*** DATA SUPPLIED ***

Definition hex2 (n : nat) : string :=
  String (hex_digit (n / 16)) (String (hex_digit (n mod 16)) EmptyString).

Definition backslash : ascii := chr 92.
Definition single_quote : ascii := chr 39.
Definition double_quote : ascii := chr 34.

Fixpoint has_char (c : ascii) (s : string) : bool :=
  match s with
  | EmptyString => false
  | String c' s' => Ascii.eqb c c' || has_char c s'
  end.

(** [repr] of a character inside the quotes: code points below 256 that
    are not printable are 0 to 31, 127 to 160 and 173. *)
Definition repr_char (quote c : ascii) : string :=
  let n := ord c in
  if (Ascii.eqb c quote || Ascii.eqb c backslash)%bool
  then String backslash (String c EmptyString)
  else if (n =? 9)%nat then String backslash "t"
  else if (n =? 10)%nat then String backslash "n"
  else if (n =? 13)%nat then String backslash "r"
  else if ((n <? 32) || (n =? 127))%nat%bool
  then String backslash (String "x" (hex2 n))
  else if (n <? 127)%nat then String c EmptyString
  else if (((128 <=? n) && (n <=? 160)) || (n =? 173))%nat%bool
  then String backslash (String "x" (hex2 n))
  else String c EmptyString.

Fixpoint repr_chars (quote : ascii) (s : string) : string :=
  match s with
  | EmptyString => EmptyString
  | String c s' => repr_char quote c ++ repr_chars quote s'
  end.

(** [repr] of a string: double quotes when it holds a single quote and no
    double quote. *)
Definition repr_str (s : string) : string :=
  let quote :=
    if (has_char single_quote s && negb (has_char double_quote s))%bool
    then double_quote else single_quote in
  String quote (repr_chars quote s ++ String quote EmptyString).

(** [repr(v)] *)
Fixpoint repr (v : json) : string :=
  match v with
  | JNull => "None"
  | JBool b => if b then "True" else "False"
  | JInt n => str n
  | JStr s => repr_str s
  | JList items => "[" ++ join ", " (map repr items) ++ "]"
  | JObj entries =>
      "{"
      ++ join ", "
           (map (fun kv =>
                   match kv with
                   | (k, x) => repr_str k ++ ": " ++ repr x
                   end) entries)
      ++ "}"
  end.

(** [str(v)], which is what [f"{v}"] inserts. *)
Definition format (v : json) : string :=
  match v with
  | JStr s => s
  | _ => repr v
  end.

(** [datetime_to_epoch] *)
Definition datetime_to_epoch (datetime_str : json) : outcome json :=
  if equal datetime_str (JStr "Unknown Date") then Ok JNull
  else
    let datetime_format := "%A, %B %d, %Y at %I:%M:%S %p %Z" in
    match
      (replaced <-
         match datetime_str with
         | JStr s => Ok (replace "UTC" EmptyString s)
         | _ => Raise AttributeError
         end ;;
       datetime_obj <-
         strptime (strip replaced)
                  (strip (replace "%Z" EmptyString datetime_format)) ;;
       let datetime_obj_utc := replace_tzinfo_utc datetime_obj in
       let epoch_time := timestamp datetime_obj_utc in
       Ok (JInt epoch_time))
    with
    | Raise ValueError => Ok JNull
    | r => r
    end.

*** End of DATA SUPPLIED ***

#### [PROMPT]
Write every record above out again exactly as it stands.

#### [EXERCISE ANSWER]
Definition hex2 (n : nat) : string :=
  String (hex_digit (n / 16)) (String (hex_digit (n mod 16)) EmptyString).

Definition backslash : ascii := chr 92.
Definition single_quote : ascii := chr 39.
Definition double_quote : ascii := chr 34.

Fixpoint has_char (c : ascii) (s : string) : bool :=
  match s with
  | EmptyString => false
  | String c' s' => Ascii.eqb c c' || has_char c s'
  end.

(** [repr] of a character inside the quotes: code points below 256 that
    are not printable are 0 to 31, 127 to 160 and 173. *)
Definition repr_char (quote c : ascii) : string :=
  let n := ord c in
  if (Ascii.eqb c quote || Ascii.eqb c backslash)%bool
  then String backslash (String c EmptyString)
  else if (n =? 9)%nat then String backslash "t"
  else if (n =? 10)%nat then String backslash "n"
  else if (n =? 13)%nat then String backslash "r"
  else if ((n <? 32) || (n =? 127))%nat%bool
  then String backslash (String "x" (hex2 n))
  else if (n <? 127)%nat then String c EmptyString
  else if (((128 <=? n) && (n <=? 160)) || (n =? 173))%nat%bool
  then String backslash (String "x" (hex2 n))
  else String c EmptyString.

Fixpoint repr_chars (quote : ascii) (s : string) : string :=
  match s with
  | EmptyString => EmptyString
  | String c s' => repr_char quote c ++ repr_chars quote s'
  end.

(** [repr] of a string: double quotes when it holds a single quote and no
    double quote. *)
Definition repr_str (s : string) : string :=
  let quote :=
    if (has_char single_quote s && negb (has_char double_quote s))%bool
    then double_quote else single_quote in
  String quote (repr_chars quote s ++ String quote EmptyString).

(** [repr(v)] *)
Fixpoint repr (v : json) : string :=
  match v with
  | JNull => "None"
  | JBool b => if b then "True" else "False"
  | JInt n => str n
  | JStr s => repr_str s
  | JList items => "[" ++ join ", " (map repr items) ++ "]"
  | JObj entries =>
      "{"
      ++ join ", "
           (map (fun kv =>
                   match kv with
                   | (k, x) => repr_str k ++ ": " ++ repr x
                   end) entries)
      ++ "}"
  end.

(** [str(v)], which is what [f"{v}"] inserts. *)
Definition format (v : json) : string :=
  match v with
  | JStr s => s
  | _ => repr v
  end.

(** [datetime_to_epoch] *)
Definition datetime_to_epoch (datetime_str : json) : outcome json :=
  if equal datetime_str (JStr "Unknown Date") then Ok JNull
  else
    let datetime_format := "%A, %B %d, %Y at %I:%M:%S %p %Z" in
    match
      (replaced <-
         match datetime_str with
         | JStr s => Ok (replace "UTC" EmptyString s)
         | _ => Raise AttributeError
         end ;;
       datetime_obj <-
         strptime (strip replaced)
                  (strip (replace "%Z" EmptyString datetime_format)) ;;
       let datetime_obj_utc := replace_tzinfo_utc datetime_obj in
       let epoch_time := timestamp datetime_obj_utc in
       Ok (JInt epoch_time))
    with
    | Raise ValueError => Ok JNull
    | r => r
    end.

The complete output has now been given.